**TASK**
In the listing below, every entry should be duplicated exactly.

*** Block opens ***

(** X7. The handler goes past the signature check only for the exact
    digest text: whenever a request with a readable body and a signature
    header is answered with a status other than 401 under a configured
    secret, the header is the expected digest, which is 64 characters
    long and made of the digits 0-9 and a-f only (an upper-case or
    shortened digest never passes). *)
Theorem accepted_signature_is_the_lowercase_digest
        (settings : Settings.t) (env : Env) (req : Request) (w : World)
        (raw : list byte) (secret sig : string) (status : Z) (content : json) :
  body req = Some raw ->
  Settings.WEBHOOK_SECRET settings = Some secret ->
  headers_get "X-Signature" (headers req) = Some sig ->
  fst (Webhook.webhook settings env req w) = Response status content ->
  status <> 401%Z ->
  sig = Sha256.hmac_hexdigest (Py.encode secret) raw
  /\ String.length sig = 64%nat
  /\ all_lower_hex sig = true.
Proof.
  intros Hb Hs Hh Hr Hst.
  assert (E : sig = Sha256.hmac_hexdigest (Py.encode secret) raw).
  { destruct (Py.isascii sig) eqn:Ha.
    - destruct (string_dec sig (Sha256.hmac_hexdigest (Py.encode secret) raw))
        as [E|Hne]; [exact E|].
      rewrite (signature_mismatch settings env req w raw secret sig Hb Hs Hh Ha Hne) in Hr.
      cbn in Hr. inversion Hr. congruence.
    - rewrite (signature_non_ascii settings env req w raw secret sig Hb Hs Hh Ha) in Hr.
      discriminate Hr. }
  split; [exact E|]. rewrite E. apply hexdigest_shape.
Qed.

Lemma accepted_signature_witness :
  String.length (Sha256.hmac_hexdigest (Py.encode "testsecret") Sample.body_m1) = 64%nat.
Proof.
  destruct (accepted_signature_is_the_lowercase_digest
              Sample.settings Sample.env1 Sample.post_m1 Sample.empty_world
              Sample.body_m1 "testsecret"
              (Sha256.hmac_hexdigest (Py.encode "testsecret") Sample.body_m1)
              200 Webhook.status_ok)
    as (_ & L & _);
    [reflexivity | reflexivity | reflexivity | vm_compute; reflexivity | discriminate | exact L].
Defined.

(* ================================================================= *)
(** ** Readiness *)

(** X8. The readiness probe answers 200 exactly when the secret is set
    to a non-empty string and the store answers; a missing or empty
    secret gives 503 [WEBHOOK_SECRET not set] whatever the store says,
    and otherwise a store that does not answer gives 503
    [database not ready]. *)
Theorem readiness_reports (settings : Settings.t) (db_ok : bool) :
  (Health.health_ready settings db_ok = Response 200 (JDict [("status"%string, JStr "ready")])
   <-> (exists s, Settings.WEBHOOK_SECRET settings = Some s /\ s <> EmptyString)
       /\ db_ok = true)
  /\ (Settings.WEBHOOK_SECRET settings = None
      \/ Settings.WEBHOOK_SECRET settings = Some EmptyString ->
      Health.health_ready settings db_ok
      = Response 503 (JDict [("detail"%string, JStr "WEBHOOK_SECRET not set")]))
  /\ ((exists s, Settings.WEBHOOK_SECRET settings = Some s /\ s <> EmptyString) ->
      db_ok = false ->
      Health.health_ready settings db_ok
      = Response 503 (JDict [("detail"%string, JStr "database not ready")])).
Proof.
  unfold Health.health_ready.
  destruct (Settings.WEBHOOK_SECRET settings) as [[|c s]|]; cbn [Py.truthy_opt Py.truthy negb].
  - split; [split|split].
    + discriminate.
    + intros [(s & E & Hne) _]. inversion E. congruence.
    + reflexivity.
    + intros (s & E & Hne). inversion E. congruence.
  - split; [split|split].
    + destruct db_ok; cbn; [|discriminate]. intros _. split; [|reflexivity].
      eexists. split; [reflexivity | discriminate].
    + intros [_ ->]. reflexivity.
    + intros [H|H]; discriminate H.
    + intros _ ->. reflexivity.
  - split; [split|split].
    + discriminate.
    + intros [(s & E & _) _]. discriminate E.
    + reflexivity.
    + intros (s & E & _). discriminate E.
Qed.

(** X9. A secret set to the empty string is reported as not set by the
    readiness probe, yet the webhook verifies signatures with it: a
    request signed with the empty key goes on to validation and is
    neither answered 401 nor does it raise. *)
Theorem empty_secret_is_not_ready_but_verifies
        (settings : Settings.t) (env : Env) (req : Request) (w : World)
        (raw : list byte) (db_ok : bool) :
  Settings.WEBHOOK_SECRET settings = Some EmptyString ->
  body req = Some raw ->
  headers_get "X-Signature" (headers req) = Some (Sha256.hmac_hexdigest [] raw) ->
  Health.health_ready settings db_ok
  = Response 503 (JDict [("detail"%string, JStr "WEBHOOK_SECRET not set")])
  /\ Webhook.webhook settings env req w = Webhook.parse_and_validate env req w
  /\ exists status content,
       fst (Webhook.webhook settings env req w) = Response status content
       /\ status <> 401%Z.
Proof.
  intros Hs Hb Hh. split; [|split].
  - unfold Health.health_ready. rewrite Hs. reflexivity.
  - apply (signature_accepted settings env req w raw EmptyString Hb Hs Hh).
  - rewrite (signature_accepted settings env req w raw EmptyString Hb Hs Hh).
    destruct (parse_and_validate_finishes env req w) as (tb & st & o & ex & c & E & Hin).
    exists st, c. rewrite E. split; [reflexivity|].
    cbn in Hin. destruct Hin as [H|[H|[H|[H|[]]]]]; inversion H; discriminate.
Qed.

Lemma empty_secret_witness :
  let settings := Settings.init [("WEBHOOK_SECRET", "")]%string in
  let req := Sample.signed "" Sample.body_m1 (Some Sample.json_m1) in
  Health.health_ready settings true
  = Response 503 (JDict [("detail"%string, JStr "WEBHOOK_SECRET not set")])
  /\ fst (Webhook.webhook settings Sample.env1 req Sample.empty_world)
     = Response 200 Webhook.status_ok.
Proof.
  intros settings req.
  destruct (empty_secret_is_not_ready_but_verifies settings Sample.env1 req
              Sample.empty_world Sample.body_m1 true)
    as (H503 & E & _); [reflexivity | reflexivity | reflexivity |].
  split; [exact H503|]. rewrite E. vm_compute. reflexivity.
Defined.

*** Block closes ***

**EXERCISE ANSWER**
(** X7. The handler goes past the signature check only for the exact
    digest text: whenever a request with a readable body and a signature
    header is answered with a status other than 401 under a configured
    secret, the header is the expected digest, which is 64 characters
    long and made of the digits 0-9 and a-f only (an upper-case or
    shortened digest never passes). *)
Theorem accepted_signature_is_the_lowercase_digest
        (settings : Settings.t) (env : Env) (req : Request) (w : World)
        (raw : list byte) (secret sig : string) (status : Z) (content : json) :
  body req = Some raw ->
  Settings.WEBHOOK_SECRET settings = Some secret ->
  headers_get "X-Signature" (headers req) = Some sig ->
  fst (Webhook.webhook settings env req w) = Response status content ->
  status <> 401%Z ->
  sig = Sha256.hmac_hexdigest (Py.encode secret) raw
  /\ String.length sig = 64%nat
  /\ all_lower_hex sig = true.
Proof.
  intros Hb Hs Hh Hr Hst.
  assert (E : sig = Sha256.hmac_hexdigest (Py.encode secret) raw).
  { destruct (Py.isascii sig) eqn:Ha.
    - destruct (string_dec sig (Sha256.hmac_hexdigest (Py.encode secret) raw))
        as [E|Hne]; [exact E|].
      rewrite (signature_mismatch settings env req w raw secret sig Hb Hs Hh Ha Hne) in Hr.
      cbn in Hr. inversion Hr. congruence.
    - rewrite (signature_non_ascii settings env req w raw secret sig Hb Hs Hh Ha) in Hr.
      discriminate Hr. }
  split; [exact E|]. rewrite E. apply hexdigest_shape.
Qed.

Lemma accepted_signature_witness :
  String.length (Sha256.hmac_hexdigest (Py.encode "testsecret") Sample.body_m1) = 64%nat.
Proof.
  destruct (accepted_signature_is_the_lowercase_digest
              Sample.settings Sample.env1 Sample.post_m1 Sample.empty_world
              Sample.body_m1 "testsecret"
              (Sha256.hmac_hexdigest (Py.encode "testsecret") Sample.body_m1)
              200 Webhook.status_ok)
    as (_ & L & _);
    [reflexivity | reflexivity | reflexivity | vm_compute; reflexivity | discriminate | exact L].
Defined.

(* ================================================================= *)
(** ** Readiness *)

(** X8. The readiness probe answers 200 exactly when the secret is set
    to a non-empty string and the store answers; a missing or empty
    secret gives 503 [WEBHOOK_SECRET not set] whatever the store says,
    and otherwise a store that does not answer gives 503
    [database not ready]. *)
Theorem readiness_reports (settings : Settings.t) (db_ok : bool) :
  (Health.health_ready settings db_ok = Response 200 (JDict [("status"%string, JStr "ready")])
   <-> (exists s, Settings.WEBHOOK_SECRET settings = Some s /\ s <> EmptyString)
       /\ db_ok = true)
  /\ (Settings.WEBHOOK_SECRET settings = None
      \/ Settings.WEBHOOK_SECRET settings = Some EmptyString ->
      Health.health_ready settings db_ok
      = Response 503 (JDict [("detail"%string, JStr "WEBHOOK_SECRET not set")]))
  /\ ((exists s, Settings.WEBHOOK_SECRET settings = Some s /\ s <> EmptyString) ->
      db_ok = false ->
      Health.health_ready settings db_ok
      = Response 503 (JDict [("detail"%string, JStr "database not ready")])).
Proof.
  unfold Health.health_ready.
  destruct (Settings.WEBHOOK_SECRET settings) as [[|c s]|]; cbn [Py.truthy_opt Py.truthy negb].
  - split; [split|split].
    + discriminate.
    + intros [(s & E & Hne) _]. inversion E. congruence.
    + reflexivity.
    + intros (s & E & Hne). inversion E. congruence.
  - split; [split|split].
    + destruct db_ok; cbn; [|discriminate]. intros _. split; [|reflexivity].
      eexists. split; [reflexivity | discriminate].
    + intros [_ ->]. reflexivity.
    + intros [H|H]; discriminate H.
    + intros _ ->. reflexivity.
  - split; [split|split].
    + discriminate.
    + intros [(s & E & _) _]. discriminate E.
    + reflexivity.
    + intros (s & E & _). discriminate E.
Qed.

(** X9. A secret set to the empty string is reported as not set by the
    readiness probe, yet the webhook verifies signatures with it: a
    request signed with the empty key goes on to validation and is
    neither answered 401 nor does it raise. *)
Theorem empty_secret_is_not_ready_but_verifies
        (settings : Settings.t) (env : Env) (req : Request) (w : World)
        (raw : list byte) (db_ok : bool) :
  Settings.WEBHOOK_SECRET settings = Some EmptyString ->
  body req = Some raw ->
  headers_get "X-Signature" (headers req) = Some (Sha256.hmac_hexdigest [] raw) ->
  Health.health_ready settings db_ok
  = Response 503 (JDict [("detail"%string, JStr "WEBHOOK_SECRET not set")])
  /\ Webhook.webhook settings env req w = Webhook.parse_and_validate env req w
  /\ exists status content,
       fst (Webhook.webhook settings env req w) = Response status content
       /\ status <> 401%Z.
Proof.
  intros Hs Hb Hh. split; [|split].
  - unfold Health.health_ready. rewrite Hs. reflexivity.
  - apply (signature_accepted settings env req w raw EmptyString Hb Hs Hh).
  - rewrite (signature_accepted settings env req w raw EmptyString Hb Hs Hh).
    destruct (parse_and_validate_finishes env req w) as (tb & st & o & ex & c & E & Hin).
    exists st, c. rewrite E. split; [reflexivity|].
    cbn in Hin. destruct Hin as [H|[H|[H|[H|[]]]]]; inversion H; discriminate.
Qed.

Lemma empty_secret_witness :
  let settings := Settings.init [("WEBHOOK_SECRET", "")]%string in
  let req := Sample.signed "" Sample.body_m1 (Some Sample.json_m1) in
  Health.health_ready settings true
  = Response 503 (JDict [("detail"%string, JStr "WEBHOOK_SECRET not set")])
  /\ fst (Webhook.webhook settings Sample.env1 req Sample.empty_world)
     = Response 200 Webhook.status_ok.
Proof.
  intros settings req.
  destruct (empty_secret_is_not_ready_but_verifies settings Sample.env1 req
              Sample.empty_world Sample.body_m1 true)
    as (H503 & E & _); [reflexivity | reflexivity | reflexivity |].
  split; [exact H503|]. rewrite E. vm_compute. reflexivity.
Defined.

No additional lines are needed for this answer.